Accuracy is critical to the integrity of the research; however, the inherent inconsistencies in RWD, with nicknames, misspellings and missing fields, can lead to false positives, where different individuals are inadvertently linked as one person, causing inaccurate correlations, or false negatives, where the same person is incorrectly counted as separate individuals, leading to a fragmented view of the patient journey.
HealthVerity Census uses advanced identity resolution techniques to attain the highest accuracy (0.2% false positives and 3-5% false negatives). By using a patient-centric approach where identities are matched to a central repository, rather than dataset to dataset, once an identity is accurately resolved and assigned an HVID, it can be seamlessly linked with any data source in the HealthVerity Marketplace, the nation’s largest healthcare and consumer data ecosystem, representing over 75 unique sources and 150 billion de-identified transactions.
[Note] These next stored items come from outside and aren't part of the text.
Lemma sep_free_app sep a b :
  sep_free sep a → sep_free sep b → sep_free sep (a +:+ b).
Proof.
  intros Ha Hb. induction a as [|c a IH]; [done|].
  apply sep_free_cons in Ha as [Hc Ha].
  change (String c a +:+ b) with (String c (a +:+ b)).
  apply sep_free_cons. split; [done|]. by apply IH.
Qed.

Lemma whole_text_str_of_Z z : whole_text (str_of_Z z) = Some z.
Proof.
  unfold whole_text.
  rewrite split_fields_sep_free by apply str_of_Z_dot_free.
  apply int_text_str_of_Z.
Qed.

Lemma whole_text_repr z : whole_text (str_of_Z z +:+ ".0") = Some z.
Proof.
  unfold whole_text.
  change (str_of_Z z +:+ ".0") with (str_of_Z z +:+ String "." "0").
  rewrite split_fields_app by apply str_of_Z_dot_free.
  change (split_fields "." "0") with ["0"].
  change (forallb is_zero (chars "0")) with true. cbv iota.
  apply int_text_str_of_Z.
Qed.

(** No missing-value marker is the text of a whole number. *)
Lemma na_values_not_whole : Forall (λ t, whole_text t = None) na_values.
Proof. repeat constructor. Qed.

Lemma whole_text_not_na t z :
  whole_text t = Some z → bool_decide (t ∈ na_values) = false.
Proof.
  intros Ht. apply bool_decide_eq_false. intros Hin.
  pose proof na_values_not_whole as Hall. rewrite Forall_forall in Hall.
  rewrite (Hall t Hin) in Ht. done.
Qed.

Lemma IntFloat_parse_whole t z :
  whole_text t = Some z → f_parse (F:=IntFloat) t = Some (Some z).
Proof.
  intros Ht.
  change (f_parse (F:=IntFloat) t)
    with (if bool_decide (t ∈ na_values) then Some (None : IntFloat)
          else match whole_text t with
               | Some z => Some (Some z)
               | None => None
               end).
  by rewrite (whole_text_not_na t z Ht), Ht.
Qed.

Lemma IntFloat_parse_repr (x : IntFloat) : f_parse (f_repr x) = Some x.
Proof.
  destruct x as [z|]; [|reflexivity].
  apply IntFloat_parse_whole, whole_text_repr.
Qed.

(** The text of the whole-number floats reads back exactly. *)
Lemma IntFloat_text : FloatText IntFloat eq.
Proof.
  split.
  - intros [z|]; [|apply not_elem_of_nil].
    apply sep_free_app; [apply str_of_Z_sep_free|].
    by apply (bool_decide_unpack _).
  - intros x. exists x. by rewrite IntFloat_parse_repr.
  - intros n _. apply IntFloat_parse_whole, whole_text_str_of_Z.
Qed.

End Demo_facts.

(** The Generator run twice from the same state, with and without the
    flag: 301 lines in each file, the plot calls only in the first log. *)
Example generator_demo :
  let r1 := gen_ex_data "/repo/scripts/gen_ex_data.py"
              ["gen_ex_data.py"; "--plot"] Demo.w0 in
  let r2 := gen_ex_data "/repo/scripts/gen_ex_data.py"
              ["gen_ex_data.py"] Demo.w0 in
  (take 3 <$> files r1.2 !! "/repo/scripts/../files/ground_truth.csv")
    = Some ["feature_0;feature_1;cls"; "4.0;105.0;0"; "5.0;106.0;0"] ∧
  (length <$> files r1.2 !! "/repo/scripts/../files/sample_data.csv") = Some 301 ∧
  files r1.2 = files r2.2 ∧
  length (log r1.2) = 5 ∧ length (log r2.2) = 3.
Proof. vm_compute. repeat split. Qed.

(** [read_csv] on small inputs: the skipped line, an empty line and a
    line of a space and a tab, a short record; a record wider than the
    table; a first record wider than the names, whose leading field
    leaves the frame; a text that is no number; missing-value markers;
    no record at all. *)
Example parse_csv_demo :
  parse_csv (F:=IntFloat) ";" names3 1
    ["a;b;c"; "1;2;0"; ""; String " " (String "009" ""); "3.0;4"]
    = inr [("feature_1", SFloat [Some 1%Z; Some 3%Z]);
           ("feature_2", SFloat [Some 2%Z; Some 4%Z]);
           ("cls", SFloat [Some 0%Z; None])] ∧
  parse_csv (F:=IntFloat) ";" names2 0 ["1;2"; "3;4;5"] = inl ParserError ∧
  parse_csv (F:=IntFloat) ";" names2 0 ["9;1;2"; "8;3;4"; "5;6"]
    = inr [("feature_1", SFloat [Some 1%Z; Some 3%Z; Some 6%Z]);
           ("feature_2", SFloat [Some 2%Z; Some 4%Z; None])] ∧
  parse_csv (F:=IntFloat) ";" names2 0 ["1;2"; "x;3"] = inl ValueError ∧
  parse_csv (F:=IntFloat) ";" names2 0 ["1;NA"; ";nan"]
    = inr [("feature_1", SFloat [Some 1%Z; None]);
           ("feature_2", SFloat [None; None])] ∧
  parse_csv (F:=IntFloat) ";" names2 0 [] = inr [("feature_1", SFloat []);
                                                 ("feature_2", SFloat [])].
Proof. vm_compute. repeat split. Qed.

(** The calls of the Comparator on three predicted classes, in order. *)
Example comparator_demo :
  log (plot_comparison script w_three_classes).2
  = [EvReadCsv "/repo/scripts/../files/predicted_classes.csv" ";"
       ["feature_1"; "feature_2"; "cls"] 0;
     EvReadCsv "/repo/scripts/../files/ground_truth.csv" ";"
       ["feature_1"; "feature_2"; "cls"] 1;
     EvReadCsv "/repo/scripts/../files/clusters.csv" ";"
       ["feature_1"; "feature_2"] 0;
     EvSubplots 2 1;
     EvScatter 0 (SFloat [Some 1; Some 5]) (SFloat [Some 2; Some 6])
       None None None;
     EvScatter 0 (SFloat [Some 3]) (SFloat [Some 4]) None None None;
     EvScatter 0 (SFloat [Some 7]) (SFloat [Some 8]) None None None;
     EvScatter 1 (SFloat [Some 1]) (SFloat [Some 2]) None None None;
     EvScatter 1 (SFloat [Some 3]) (SFloat [Some 4]) None None None;
     EvScatter 0 (SFloat [Some 2; Some 4]) (SFloat [Some 3; Some 5])
       (Some "red") (Some 50) (Some "x");
     EvSetTitle 0 "Prediction"; EvSetTitle 1 "Ground Truth"; EvShow]%Z.
Proof. vm_compute. reflexivity. Qed.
This technology and data ecosystem were used to make the following revelations during the COVID-19 pandemic and are now being applied by life sciences organizations to advance healthcare:
Lesson 1: Leveraging RWD for Real-Time Evidence
The National Cancer Institute (NCI), a division of the National Institutes of Health (NIH), began a study in early 2020 to better understand the risk of COVID re-infection. By combining a variety of data sources, HealthVerity was able to assemble a pilot study cohort of more than 3.2 million people with SARs-CoV-2 antibody tests that NCI could longitudinally follow to compare the infection rate for antibody positive versus negative tests. The pilot was then extended for long-term follow up, with other inputs added, such as vaccine status, for a final study cohort of approximately 25 million patients.
Several life sciences organizations seeking answers to questions about COVID were also able to leverage similar datasets:
- Janssen sought to understand the durability of their vaccine before and during the Delta variant surge
- Pfizer evaluated COVID vaccine breakthrough infections among immunocompromised individuals
- Gilead compared the mortality rate for patients treated with remdesivir versus matched reference patients found in RWD
Accurately linking patients across RWD by leveraging our identity resolution technology allowed these organizations to build the longitudinal patient journeys they needed to answer their questions.
Lesson 2: Resolving Identity to Link Data Across Place and Time
The Centers for Disease Control and Prevention (CDC) wanted to better understand vaccine administration rates and the degree of immunization among the U.S. population, as well as determine areas that could potentially benefit from targeted communications. To do this, they needed to be able to accurately link records across time, with weeks between doses, and often with different locations for each vaccine administration. For example, an individual received her first vaccination in her hometown, then weeks later, went back to work in a neighboring state and got her second dose near the office. She then got a booster months later at another pharmacy back in her home state. The HealthVerity PPRL technology enables resolving this to a single de-identified fully vaccinated and boosted individual versus three partially vaccinated people.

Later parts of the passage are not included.